Relieved to get away from the antislavery fervor of many of Washington’s politicians, Bagby enthusiastically supported secession and the Southern cause in his editorials in the Messenger, but the war had a disastrous effect on the magazine. After struggling for more than three years to keep the publication alive in the face of dwindling supplies of paper and ink and shrinking subscription rolls, Bagby resigned his position as editor in January 1864, only months before the most-distinguished literary journal in the South ceased publication forever. Bagby joined the Confederate army on April 22, 1861, but the chronic dyspepsia from which he suffered all of his adult life led to his discharge late in September 1861. He tied his fortunes so closely to the Confederate cause that in April 1865 he fled Richmond aboard the same train that carried Confederate president Jefferson Davis and his entourage to Danville.
Post-Civil War Years
Bagby returned to Richmond within a month to join his young wife, Lucy Parke Chamberlayne Bagby, whom he had married on February 16, 1863. They had six sons and four daughters between 1864 and 1882. Faced with the expenses of supporting the growing family, Bagby turned in desperation to the lecture circuit. His humorous writings, especially his “Bacon and Greens” (1866), were ideally suited for public lectures, but he remained in debt. Consequently, from 1867 to 1870 he edited the Native Virginian, a new newspaper published first at Orange Court House and later in Gordonsville, Orange County. His efforts to make the newspaper a financial success proved to be in vain, however, and in 1870 he returned to Richmond as assistant to the secretary of the commonwealth, who was by law also the state librarian. Until he lost his job when the Readjusters came to power in 1878, Bagby was in charge of the books in the Virginia State Library. He continued to lecture and composed some of his best-known works during those years, including his most famous essay, “The Old Virginia Gentleman,” in 1877.
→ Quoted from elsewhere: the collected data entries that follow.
(** [EncryptOAEP] returns a ciphertext for a valid key, a message that
    leaves room for the padding, and a random source that delivers a
    seed. *)
Lemma EncryptOAEP_ok random pub msg label :
  rsa.valid pub ->
  Z.of_nat (length msg) <= Z.of_nat (rsa.Size pub) - 2 * 32 - 2 ->
  (32 <= length (io.pending random))%nat ->
  exists ct,
    rsa.EncryptOAEP random pub msg label
    = (Ok ct, {| io.pending := drop 32 (io.pending random);
                 io.fault := io.fault random |}).
Proof.
  intros Hvalid Hmsg Hrand. unfold rsa.EncryptOAEP.
  rewrite checkPub_valid by done.
  change (Z.of_nat sha256.Size) with 32.
  destruct (Z.ltb_spec (Z.of_nat (rsa.Size pub) - 2 * 32 - 2)
              (Z.of_nat (length msg))); [lia|].
  unfold io.ReadFull. change sha256.Size with 32%nat.
  destruct (Nat.leb_spec 32 (length (io.pending random))); [|lia].
  eexists. reflexivity.
Qed.

End RsaFacts.

(** ** Bit operations as arithmetic *)

Section BitFacts.

(** Or-ing a number below [2^n] into a multiple of [2^n] adds it. *)
Lemma lor_high_low (a b n : Z) :
  0 <= n -> 0 <= b < 2 ^ n -> Z.lor (a * 2 ^ n) b = a * 2 ^ n + b.
Proof.
  intros Hn Hb. rewrite <- Z.add_lor_land.
  assert (Z.land (a * 2 ^ n) b = 0) as ->; [|lia].
  apply Z.bits_inj'. intros i Hi. rewrite Z.land_spec, Z.bits_0.
  destruct (Z.lt_ge_cases i n) as [Hlt|Hge].
  - by rewrite Z.mul_pow2_bits_low.
  - destruct (Z.eq_dec b 0) as [->|Hb0]; [by rewrite Z.bits_0, andb_false_r|].
    rewrite (Z.bits_above_log2 b i); [apply andb_false_r|lia|].
    assert (Z.log2 b < n) by (apply Z.log2_lt_pow2; lia). lia.
Qed.

Lemma lor_shiftl (a b n : Z) :
  0 <= n -> 0 <= b < 2 ^ n -> Z.lor (Z.shiftl a n) b = a * 2 ^ n + b.
Proof. intros. rewrite Z.shiftl_mul_pow2 by done. by apply lor_high_low. Qed.

End BitFacts.

(** ** encoding/asn1: the DER encoding of a key determines the key *)

Section Asn1Facts.

Lemma lengthLength_bounds (n : Z) :
  0 <= n < 2 ^ 63 ->
  (1 <= asn1.lengthLength n <= 8)%nat /\
  n < 256 ^ Z.of_nat (asn1.lengthLength n).
Proof.
  intros Hn. unfold asn1.lengthLength.
  pose proof (ByteLen_spec n) as Hs. rewrite Z.abs_eq in Hs by lia.
  assert (Z.of_nat (big.ByteLen n) <= 8) as Hle.
  { unfold big.ByteLen. pose proof (BitLen_nonneg n).
    rewrite Z2Nat.id by (apply Z.div_pos; lia).
    assert (big.BitLen n <= 63).
    { destruct (Z.eq_dec n 0) as [->|Hn0]; [vm_compute; discriminate|].
      pose proof (BitLen_lower n Hn0) as Hl. rewrite Z.abs_eq in Hl by lia.
      destruct (Z.le_gt_cases (big.BitLen n) 63) as [|Hgt]; [done|].
      assert (2 ^ 63 <= 2 ^ (big.BitLen n - 1))
        by (apply Z.pow_le_mono_r; lia). lia. }
    assert ((big.BitLen n + 7) / 8 < 9)
      by (apply Z.div_lt_upper_bound; lia). lia. }
  split; [lia|].
  eapply Z.lt_le_trans; [exact Hs|].
  apply Z.pow_le_mono_r; lia.
Qed.

Lemma long_form_byte (ll : nat) :
  (ll <= 8)%nat ->
  byte_to_Z (Z_to_byte (Z.lor 0x80 (Z.of_nat ll))) = 128 + Z.of_nat ll.
Proof.
  intros Hll. rewrite byte_to_Z_to_byte.
  change 0x80 with (1 * 2 ^ 7). rewrite lor_high_low by lia.
  apply Z.mod_small. lia.
Qed.

(** An identifier-and-length prefix delimits the content that follows
    it: two encodings that agree have the same content and the same
    remainder. *)
Lemma appendTagAndLength_inj tag isCompound (x1 x2 r1 r2 : list byte) :
  Z.of_nat (length x1) < 2 ^ 63 ->
  Z.of_nat (length x2) < 2 ^ 63 ->
  asn1.appendTagAndLength tag isCompound (Z.of_nat (length x1)) ++ x1 ++ r1
  = asn1.appendTagAndLength tag isCompound (Z.of_nat (length x2)) ++ x2 ++ r2 ->
  x1 = x2 /\ r1 = r2.
Proof.
  intros H1 H2. unfold asn1.appendTagAndLength.
  set (n1 := Z.of_nat (length x1)) in *. set (n2 := Z.of_nat (length x2)) in *.
  assert (0 <= n1) by lia. assert (0 <= n2) by lia.
  destruct (lengthLength_bounds n1 ltac:(lia)) as [Hl1 Hb1].
  destruct (lengthLength_bounds n2 ltac:(lia)) as [Hl2 Hb2].
  simpl. intros Heq. injection Heq as Heq.
  assert (n1 = n2 -> x1 ++ r1 = x2 ++ r2 -> x1 = x2 /\ r1 = r2) as Hfin.
  { intros Hn. apply app_inj_1. lia. }
  destruct (Z.leb_spec 128 n1) as [Hn1|Hn1], (Z.leb_spec 128 n2) as [Hn2|Hn2];
    simpl in Heq; injection Heq as Hb Hrest.
  - apply (f_equal byte_to_Z) in Hb. rewrite !long_form_byte in Hb by lia.
    assert (asn1.lengthLength n1 = asn1.lengthLength n2) as Hll by lia.
    rewrite Hll in Hrest.
    apply app_inj_1 in Hrest as [Hlen Hrest]; [|by rewrite !be_bytes_length].
    apply Hfin; [|done].
    apply (f_equal be_value) in Hlen.
    rewrite !be_value_be_bytes_small in Hlen; [done|lia|rewrite <- Hll; lia].
  - apply (f_equal byte_to_Z) in Hb. rewrite long_form_byte in Hb by lia.
    rewrite byte_to_Z_to_byte, Z.mod_small in Hb by lia. lia.
  - apply (f_equal byte_to_Z) in Hb. rewrite long_form_byte in Hb by lia.
    rewrite byte_to_Z_to_byte, Z.mod_small in Hb by lia. lia.
  - apply (f_equal byte_to_Z) in Hb.
    rewrite !byte_to_Z_to_byte, !Z.mod_small in Hb by lia.
    by apply Hfin.
Qed.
In a series of letters published in the Richmond State during the final years of his life, Bagby revealed the abiding tension in his mind and writings between the impulse to describe life in Virginia precisely and accurately and the impulse to sentimentalize the old days in his native commonwealth. At his best, his observations on Southside plantation life are shaped by an admirable blend of accuracy, objectivity, and genuine affection for his subject. Some of the essays, such as “My Uncle Flatback’s Plantation,” “Fishing on the Appomattox,” and “Corn-Field Peas,” have held up well. Others more deeply rooted in the ethos of the time have not.
George William Bagby died of the effects of chronic dyspepsia and an ulcer of the tongue at his home in Richmond on November 29, 1883 and was buried in Shockoe Cemetery. Posthumous editions of his essays appeared in 1884–1885, 1910, 1938, 1943, and 1948, the last three edited by his youngest daughter, Ellen Matthews Bagby.